▸ Task statement:
What is wanted is the line holding "Abbreviation ps_tx := (tx DB PSError)." and every later line through the end of the entries, set down exactly.

-------- Records for this task

(* ===== verification/ProfitSharingTypes.v ===== *)
(** * Profit sharing: data and database

    The rows of [internal/profitsharing/store] (the sqlc row types and the
    domain types of [types.go]), the tables with their constraints
    ([migrations/000001_init.sql]) and one definition per SQL query of
    [queries/profit_sharing.sql], as the generated [sqlc/profit_sharing.sql.go]
    runs it.  A table is the list of its rows. *)

From S2P Require Import Prelude Sql.
From stdpp Require Import base tactics option list list_numbers sorting strings gmap.
From Stdlib Require Import ZArith Lia Ascii.
#[local] Open Scope Z_scope.

(** ** Enumerations and errors *)
Inductive RoundPhase := RoundPhaseDraft | RoundPhaseCollecting | RoundPhaseVoting | RoundPhaseClosed.
Inductive ProposalStatus := ProposalStatusDraft | ProposalStatusSubmitted.
Inductive BallotStatus := BallotOpen | BallotClosed.

#[export] Instance RoundPhase_eq_dec : EqDecision RoundPhase.
Proof. solve_decision. Defined.
#[export] Instance ProposalStatus_eq_dec : EqDecision ProposalStatus.
Proof. solve_decision. Defined.
#[export] Instance BallotStatus_eq_dec : EqDecision BallotStatus.
Proof. solve_decision. Defined.

Definition requiredParticipantCount : nat := 5.

(** [fmt.Errorf("%w: ...", Sentinel)] is its sentinel; [ErrNoRows] is
    [pgx.ErrNoRows]; [ErrDB c] is a wrapped database error, [c] naming the
    violated constraint. *)
Inductive PSError :=
| ErrNotConfigured | ErrRoundNotFound | ErrProposalNotFound | ErrBallotNotFound
| ErrCandidateNotFound | ErrNotParticipant | ErrRoundAlreadyExists | ErrRevisionConflict
| ErrInvalidPhase | ErrInvalidParticipants | ErrInvalidProposal | ErrIncompleteProposal
| ErrNotAllProposalsSubmitted | ErrNotAllVotesSubmitted | ErrSelfVote
| ErrInvalidAccountID | ErrActiveBallotMissing | ErrNoRows | ErrDB (constraint : string).

#[export] Instance PSError_eq_dec : EqDecision PSError.
Proof. solve_decision. Defined.

(** ** Inputs of the operations *)
Record ParticipantInput := {
  pi_account_id : string; pi_username : string; pi_display_name : string;
  pi_display_order : Z; pi_baseline_responsibility : string }.
Record ProposalItemInput := {
  ii_participant_account_id : string; ii_responsibility : string; ii_basis_points : option Z }.

(** ** Rows (sqlc models); the tables' [NOT NULL UUID] columns are UUID values *)
Record ProfitSharingRound := {
  r_id : Z; r_slug : string; r_title : string; r_phase : RoundPhase; r_revision : Z;
  r_active_ballot_number : option Z; r_final_proposal_id : option string;
  r_created_at : Z; r_updated_at : Z; r_opened_at : option Z;
  r_published_at : option Z; r_closed_at : option Z }.
Record ProfitSharingParticipant := {
  pt_round_id : Z; pt_account_id : N; pt_username : string; pt_display_name : string;
  pt_display_order : Z; pt_baseline_responsibility : string }.
Record ProfitSharingProposal := {
  pp_id : string; pp_round_id : Z; pp_author_account_id : N; pp_status : ProposalStatus;
  pp_anonymous_label : option string; pp_revision : Z; pp_created_at : Z; pp_updated_at : Z;
  pp_submitted_at : option Z }.
Record ProfitSharingProposalItem := {
  it_round_id : Z; it_proposal_id : string; it_participant_account_id : N;
  it_responsibility : string; it_basis_points : option Z }.
Record ProfitSharingBallot := {
  b_round_id : Z; b_ballot_number : Z; b_status : BallotStatus; b_created_at : Z;
  b_closed_at : option Z }.
Record ProfitSharingBallotCandidate := {
  c_round_id : Z; c_ballot_number : Z; c_proposal_id : string }.
Record ProfitSharingVote := {
  v_round_id : Z; v_ballot_number : Z; v_voter_account_id : N; v_proposal_id : string;
  v_proposal_author_account_id : N; v_created_at : Z; v_updated_at : Z }.

Record DB := {
  rounds : list ProfitSharingRound;
  participants : list ProfitSharingParticipant;
  proposals : list ProfitSharingProposal;
  items : list ProfitSharingProposalItem;
  ballots : list ProfitSharingBallot;
  candidates : list ProfitSharingBallotCandidate;
  votes : list ProfitSharingVote }.

Definition empty_db : DB := Build_DB [] [] [] [] [] [] [].

Definition set_rounds t db := Build_DB t (participants db) (proposals db) (items db) (ballots db) (candidates db) (votes db).
Definition set_participants t db := Build_DB (rounds db) t (proposals db) (items db) (ballots db) (candidates db) (votes db).
Definition set_proposals t db := Build_DB (rounds db) (participants db) t (items db) (ballots db) (candidates db) (votes db).
Definition set_items t db := Build_DB (rounds db) (participants db) (proposals db) t (ballots db) (candidates db) (votes db).
Definition set_ballots t db := Build_DB (rounds db) (participants db) (proposals db) (items db) t (candidates db) (votes db).
Definition set_candidates t db := Build_DB (rounds db) (participants db) (proposals db) (items db) (ballots db) t (votes db).
Definition set_votes t db := Build_DB (rounds db) (participants db) (proposals db) (items db) (ballots db) (candidates db) t.

(** ** SQL primitives *)
Abbreviation ps_tx := (tx DB PSError).

(** [errors.Is(err, pgx.ErrNoRows)] replaced by a sentinel. *)
Definition on_no_rows {A} (m : ps_tx A) (e : PSError) : ps_tx A := λ s,
  match m s with
  | Err ErrNoRows => Err e
  | r => r
  end.
(** [isConstraint(err, c)] replaced by a sentinel. *)
Definition on_constraint {A} (m : ps_tx A) (c : string) (e : PSError) : ps_tx A := λ s,
  match m s with
  | Err (ErrDB c') => if bool_decide (c = c') then Err e else Err (ErrDB c')
  | r => r
  end.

----------------

▸ Exercise answer:
Abbreviation ps_tx := (tx DB PSError).

(** [errors.Is(err, pgx.ErrNoRows)] replaced by a sentinel. *)
Definition on_no_rows {A} (m : ps_tx A) (e : PSError) : ps_tx A := λ s,
  match m s with
  | Err ErrNoRows => Err e
  | r => r
  end.
(** [isConstraint(err, c)] replaced by a sentinel. *)
Definition on_constraint {A} (m : ps_tx A) (c : string) (e : PSError) : ps_tx A := λ s,
  match m s with
  | Err (ErrDB c') => if bool_decide (c = c') then Err e else Err (ErrDB c')
  | r => r
  end.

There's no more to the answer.